Lo que resulta más preocupante es que esta recuperación no se limita únicamente al peso corporal. Los indicadores de salud que habían mejorado durante el tratamiento, como el colesterol, la presión arterial o el control de la glucosa, también sufren una reversión. Los investigadores calculan que estos marcadores de riesgo cardiovascular y metabólico retornan a sus niveles iniciales en torno a los 1,4 años después de abandonar la medicación.

La velocidad del efecto rebote es especialmente llamativa cuando se compara con otros métodos. La investigación demuestra que la recuperación de peso tras suspender los fármacos es cuatro veces más rápida que la observada tras finalizar programas basados exclusivamente en cambios de dieta y actividad física. Esta diferencia se mantiene independientemente de la cantidad de peso perdida inicialmente durante el tratamiento farmacológico.

Los agonistas del receptor GLP-1, que incluyen medicamentos como la semaglutida y la tirzepatida, han transformado el panorama terapéutico de la obesidad. Sin embargo, el estudio revela una realidad incómoda: cerca de la mitad de los pacientes con obesidad interrumpe el tratamiento en el plazo de un año. Esta baja adherencia convierte en urgente la necesidad de comprender las consecuencias de la retirada farmacológica.

El equipo de Oxford revisó tanto ensayos clínicos como estudios observacionales que comparaban medicamentos autorizados para la pérdida de peso con placebo o con intervenciones no farmacológicas, como programas conductuales. Aunque los diseños y la calidad metodológica variaban entre los estudios, los investigadores evaluaron sistemáticamente el riesgo de sesgo utilizando herramientas estandarizadas.

En conjunto, los 37 estudios incluidos sumaron 9.341 participantes con una duración media del tratamiento de 39 semanas y un periodo de seguimiento posterior de 32 semanas. Los datos revelaron que la recuperación mensual de peso era significativamente superior tras la suspensión farmacológica comparada con la observada tras abandonar programas conductuales, con una diferencia de aproximadamente 0,3 kg al mes.
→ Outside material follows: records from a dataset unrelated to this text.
Lemma add_edge_extend (locations : gmap string path) (caller : string)
    (edges : list (string * string)) (call : call_info) :
  add_edge locations caller edges call =
  edges ++ call_edge locations caller call.
Proof.
  unfold add_edge, call_edge. destruct (_ && _); by rewrite ?app_nil_r.
Qed.

Lemma edges_of_file_extend (locations : gmap string path)
    (edges : list (string * string)) (item : path * parse_result) :
  edges_of_file locations edges item = edges ++ file_edges locations item.2.
Proof.
  destruct item as [file_path data]. unfold edges_of_file, file_edges.
  destruct data as [found | error]; simpl; [| by rewrite app_nil_r].
  apply (fold_left_extend _
    (fun func => flat_map (call_edge locations (fn_name func)) (calls found))).
  intros acc func. apply fold_left_extend. intros acc' call.
  apply add_edge_extend.
Qed.

(** The edge list is, file after file in the order of the dictionary,
    function after function and call after call in the order of the
    file's lists, one pair per function and call of the same file. *)
Lemma build_call_graph_flat (parse_results : dict) :
  build_call_graph parse_results =
  flat_map (fun item => file_edges (function_locations parse_results) item.2)
    parse_results.
Proof.
  unfold build_call_graph.
  rewrite (fold_left_extend _
    (fun item => file_edges (function_locations parse_results) item.2)).
  - done.
  - intros acc item. apply edges_of_file_extend.
Qed.

Lemma in_file_edges (locations : gmap string path) (data : parse_result)
    (caller callee : string) :
  In (caller, callee) (file_edges locations data) <->
  truthy caller = true /\ is_Some (locations !! callee) /\
  exists func call,
    In func (get_functions data) /\ fn_name func = caller /\
    In call (get_calls data) /\ call_func call = callee.
Proof.
  unfold file_edges. rewrite in_flat_map. split.
  - intros (func & Hfunc & Hin). apply in_flat_map in Hin as (call & Hcall & Hin).
    unfold call_edge in Hin.
    destruct (truthy (fn_name func)) eqn:Ht; simpl in Hin; [| done].
    case_bool_decide as Hdecl; [| done].
    destruct Hin as [[= <- <-] | []].
    repeat split; try done. by exists func, call.
  - intros (Ht & Hdecl & func & call & Hfunc & <- & Hcall & <-).
    exists func. split; [done |]. apply in_flat_map. exists call.
    split; [done |]. unfold call_edge. rewrite Ht. simpl.
    rewrite bool_decide_eq_true_2 by done. by left.
Qed.

Lemma in_build_call_graph (parse_results : dict) (caller callee : string) :
  In (caller, callee) (build_call_graph parse_results) <->
  truthy caller = true /\
  is_Some (function_locations parse_results !! callee) /\
  exists file_path found func call,
    In (file_path, Success found) parse_results /\
    In func (functions found) /\ fn_name func = caller /\
    In call (calls found) /\ call_func call = callee.
Proof.
  rewrite build_call_graph_flat, in_flat_map. split.
  - intros ([file_path data] & Hitem & Hin).
    apply in_file_edges in Hin
      as (Ht & Hdecl & func & call & Hfunc & Hname & Hcall & Hcallee).
    destruct data as [found | error]; [| done].
    repeat split; try done. by exists file_path, found, func, call.
  - intros (Ht & Hdecl & file_path & found & func & call
            & Hitem & Hfunc & Hname & Hcall & Hcallee).
    exists (file_path, Success found). split; [done |].
    apply in_file_edges. repeat split; try done. by exists func, call.
Qed.

(** ** Counting edges *)

Lemma occurrences_app (edge : string * string)
    (l1 l2 : list (string * string)) :
  occurrences edge (l1 ++ l2) = occurrences edge l1 + occurrences edge l2.
Proof. unfold occurrences. by rewrite List.filter_app, length_app. Qed.

Lemma occurrences_flat_map {A} (edge : string * string)
    (g : A -> list (string * string)) (l : list A) :
  occurrences edge (flat_map g l) =
  list_sum (map (fun x => occurrences edge (g x)) l).
Proof.
  induction l as [|x l IH]; simpl; [done |].
  by rewrite occurrences_app, IH.
Qed.

Lemma occurrences_call_edge (locations : gmap string path)
    (name caller callee : string) (call : call_info) :
  occurrences (caller, callee) (call_edge locations name call) =
  if String.eqb name caller && truthy caller &&
     bool_decide (is_Some (locations !! callee)) &&
     String.eqb (call_func call) callee
  then 1 else 0.
Proof.
  unfold call_edge, occurrences.
  destruct (String.eqb_spec name caller) as [-> | Hname];
    destruct (String.eqb_spec (call_func call) callee) as [-> | Hcallee];
    destruct (truthy _); simpl; try done;
    repeat (case_bool_decide; simpl; simplify_eq); done.
Qed.

Lemma occurrences_calls (locations : gmap string path)
    (name caller callee : string) (data : parse_result) :
  occurrences (caller, callee)
    (flat_map (call_edge locations name) (get_calls data)) =
  if String.eqb name caller && truthy caller &&
     bool_decide (is_Some (locations !! callee))
  then count_calls callee data else 0.
Proof.
  rewrite occurrences_flat_map. unfold count_calls.
  induction (get_calls data) as [|call l IH]; simpl.
  - by destruct (_ && _).
  - rewrite IH, occurrences_call_edge.
    destruct (_ && _ && _); simpl; [| done].
    by destruct (String.eqb _ callee).
Qed.

Lemma occurrences_file_edges (locations : gmap string path)
    (caller callee : string) (data : parse_result) :
  occurrences (caller, callee) (file_edges locations data) =
  if truthy caller && bool_decide (is_Some (locations !! callee))
  then count_functions caller data * count_calls callee data else 0.
Proof.
  unfold file_edges. rewrite occurrences_flat_map. unfold count_functions.
  induction (get_functions data) as [|func l IH]; simpl.
  - by destruct (_ && _).
  - rewrite IH, occurrences_calls.
    destruct (String.eqb (fn_name func) caller); simpl;
      destruct (truthy caller); simpl; try done.
    destruct (bool_decide _); simpl; done.
Qed.

Lemma occurrences_build_call_graph (parse_results : dict)
    (caller callee : string) :
  occurrences (caller, callee) (build_call_graph parse_results) =
  if truthy caller &&
     bool_decide (is_Some (function_locations parse_results !! callee))
  then list_sum
         (map (fun item =>
                 count_functions caller item.2 * count_calls callee item.2)
            parse_results)
  else 0.
Proof.
  rewrite build_call_graph_flat, occurrences_flat_map.
  generalize (function_locations parse_results). intros locations.
  induction parse_results as [|item rest IH]; simpl.
  - by destruct (_ && _).
  - rewrite IH, occurrences_file_edges. by destruct (_ && _).
Qed.

(** ** The scan *)

Lemma dict_get_set {V} (d : list (path * V)) (k k' : path) (v : V) :
  dict_get (dict_set d k v) k' =
  if decide (k = k') then Some v else dict_get d k'.
Proof.
  induction d as [|[k0 v0] d IH]; simpl.
  - by repeat case_decide.
  - repeat (case_decide; simpl; simplify_eq); try done.
    all: rewrite IH; by case_decide.
Qed.

Lemma dict_get_In {V} (d : list (path * V)) (k : path) (v : V) :
  dict_get d k = Some v -> In (k, v) d.
Proof.
  induction d as [|[k0 v0] d IH]; simpl; [done |].
  case_decide; [intros [= ->]; subst; by left | right; auto].
Qed.


Lemma dict_set_map {V W} (h : V -> W) (d : list (path * V)) (k : path)
    (v : V) :
  map (prod_map id h) (dict_set d k v) =
  dict_set (map (prod_map id h) d) k (h v).
Proof.
  induction d as [|[k0 v0] d IH]; simpl; [done |].
  case_decide; simpl; [done |]. by rewrite IH.
Qed.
Los autores del metaanálisis reconocen importantes limitaciones en su trabajo. Únicamente ocho estudios evaluaron los fármacos GLP-1 más recientes y el seguimiento máximo fue relativamente corto en muchos casos. Además, la heterogeneidad entre los diseños de los estudios dificulta la generalización de los resultados a poblaciones más amplias.

Esta evidencia científica sugiere que, a pesar del éxito inicial que pueden tener estos medicamentos, su uso aislado podría no ser suficiente para el control del peso a largo plazo. Los expertos recomiendan que el tratamiento farmacológico deba complementarse con intervenciones conductuales sostenibles que promuevan hábitos de vida saludables y mejoren la adherencia terapéutica.

La obesidad es una enfermedad crónica que requiere un manejo continuado, similar a otras condiciones médicas como la hipertensión o la diabetes. La idea de que un medicamento pueda resolver permanentemente el problema sin cambios en el estilo de vida parece, según estos datos, una expectativa poco realista. La clave estaría en combinar la eficacia de los nuevos fármacos con estrategias que garanticen la mantención de los resultados en el tiempo.

Para los profesionales de la salud, estos hallazgos subrayan la importancia de establecer expectativas realistas con los pacientes y de diseñar planes de tratamiento integral que no dependan exclusivamente de la medicación. Para los pacientes, la investigación sirve como recordatorio de que los cambios duraderos requieren compromiso a largo plazo con múltiples aspectos del estilo de vida.

El debate sobre el uso de estos fármacos continúa evolucionando. Mientras tanto, estudios como el de Oxford y 'The BMJ' proporcionan evidencia crucial para tomar decisiones informadas sobre el manejo de la obesidad en la práctica clínica diaria. La comunidad médica espera que futuras investigaciones aborden estas limitaciones y exploren combinaciones terapéuticas que minimicen el efecto rebote y maximicen los beneficios para la salud a largo plazo.